La miséricorde du Seigneur se manifeste en trois temps.

D’abord, Jésus montre ses plaies : « Il leur montra ses mains et son côté ». Il pourrait y avoir quelque chose de terrible dans ce geste. Jésus veut-il montrer tout ce qu’il a souffert à ses disciples qui ont fui lors de son arrestation ? Veut-il leur faire reproche de leur trahison ? Nous pourrions comprendre cette attitude de Jésus. Nous voudrions nous-mêmes que celui qui nous a tant blessés voit, réalise tout le mal qu’il nous a fait. Ce serait justice et vérité. Mais est-ce pensable de la part de Jésus ? Nous aurions une religion de culpabilité, nous ne pourrions regarder la croix sans aussitôt blêmir de honte.

Mais ce n’est pas ce que fait Jésus. Il leur montre ses plaies pour leur dire, à eux et à nous, non pas : « Regardez ce que j’ai souffert à cause de vous ! » mais, mais bien au contraire : « Regardez ce que j’ai souffert par amour pour vous ! » Jésus le disait, bien avant sa mort : « Il n’y a pas de plus grand amour que de donner sa vie pour ceux qu’on aime ». Jésus est mort et ressuscité pour le salut de tous les hommes, pour nous tous ; par amour !

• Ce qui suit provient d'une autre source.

(** * Document pipeline and retrieval core of researchportal (server/storage.ts
    and server/routes.ts), shallow embedding.

    Strings are JS strings over the ASCII fragment (one code unit per
    character); database tables are lists in storage order; the external
    services (Postgres full-text matcher, the generation service, the PDF
    parser, the object store) are inputs of the functions that use them. *)

From Stdlib Require Import String Ascii ZArith List Bool Lia.
From Stdlib Require Import Sorting.Sorted Sorting.Permutation.
Import ListNotations.
Open Scope string_scope.
Open Scope Z_scope.
Set Warnings "-register-all -abstract-large-number".

(* ------------------------------------------------------------------ *)
(** ** JS string helpers *)

Definition chr (n : nat) : string := String (ascii_of_nat n) EmptyString.
Definition nl : string := chr 10.
Definition dq : string := chr 34.

(** [s.slice(a, b)] for [0 <= a], clamped like JS. *)
Definition js_slice (s : string) (a b : nat) : string :=
  substring a (b - a) s.

Definition is_js_space (c : ascii) : bool :=
  match nat_of_ascii c with
  | 9 | 10 | 11 | 12 | 13 | 32 => true
  | _ => false
  end%nat.

Fixpoint drop_ws (s : string) : string :=
  match s with
  | EmptyString => EmptyString
  | String c r => if is_js_space c then drop_ws r else s
  end.

Fixpoint rev_str (s : string) (acc : string) : string :=
  match s with
  | EmptyString => acc
  | String c r => rev_str r (String c acc)
  end.

(** [s.trim()] *)
Definition js_trim (s : string) : string :=
  rev_str (drop_ws (rev_str (drop_ws s) EmptyString)) EmptyString.

(** JS truthiness of a string. *)
Definition truthy (s : string) : bool :=
  match s with EmptyString => false | _ => true end.

Definition lower_ascii (c : ascii) : ascii :=
  let n := nat_of_ascii c in
  if (65 <=? n)%nat && (n <=? 90)%nat then ascii_of_nat (n + 32) else c.

Fixpoint js_lower (s : string) : string :=
  match s with
  | EmptyString => EmptyString
  | String c r => String (lower_ascii c) (js_lower r)
  end.

(** [s.includes(sub)] *)
Definition includes (s sub : string) : bool :=
  match index 0 sub s with Some _ => true | None => false end.

(** Decimal rendering of an integer, as in a template literal. *)
Fixpoint digits_of (fuel : nat) (n : N) (acc : string) : string :=
  match fuel with
  | O => acc
  | S f =>
      let d := N.to_nat (N.modulo n 10) in
      let acc' := String (ascii_of_nat (48 + d)) acc in
      if (n <? 10)%N then acc' else digits_of f (N.div n 10) acc'
  end.

Definition show_Z (z : Z) : string :=
  match z with
  | Z0 => "0"
  | Zpos p => digits_of (Pos.size_nat p) (Npos p) EmptyString
  | Zneg p => "-" ++ digits_of (Pos.size_nat p) (Npos p) EmptyString
  end.

Fixpoint join (sep : string) (xs : list string) : string :=
  match xs with
  | [] => EmptyString
  | [x] => x
  | x :: r => x ++ sep ++ join sep r
  end.

(** Postgres [ILIKE]: [%] any run, [_] one character, backslash escapes,
    compared after lower-casing both sides. *)
Fixpoint like_match (fuel : nat) (p t : string) : bool :=
  match fuel with
  | O => false
  | S f =>
      match p with
      | EmptyString => match t with EmptyString => true | _ => false end
      | String "%" pr =>
          like_match f pr t ||
          match t with EmptyString => false | String _ tr => like_match f p tr end
      | String "_" pr =>
          match t with EmptyString => false | String _ tr => like_match f pr tr end
      | String "\" (String c pr) =>
          match t with
          | String d tr => Ascii.eqb c d && like_match f pr tr
          | EmptyString => false
          end
      | String c pr =>
          match t with
          | String d tr => Ascii.eqb c d && like_match f pr tr
          | EmptyString => false
          end
      end
  end.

Voilà le premier signe de la miséricorde du Seigneur. Quel changement pour nous qui voulons suivre le Seigneur ! Que tout ce qui nous sépare, nous blesse, que tout ce qui est si dur à porter soit une occasion d’aimer davantage. Quel changement lorsque l’on a compris cela. Mais il faut du temps pour le vivre en vérité. C’est une grande conversion que de devenir miséricordieux jusque-là !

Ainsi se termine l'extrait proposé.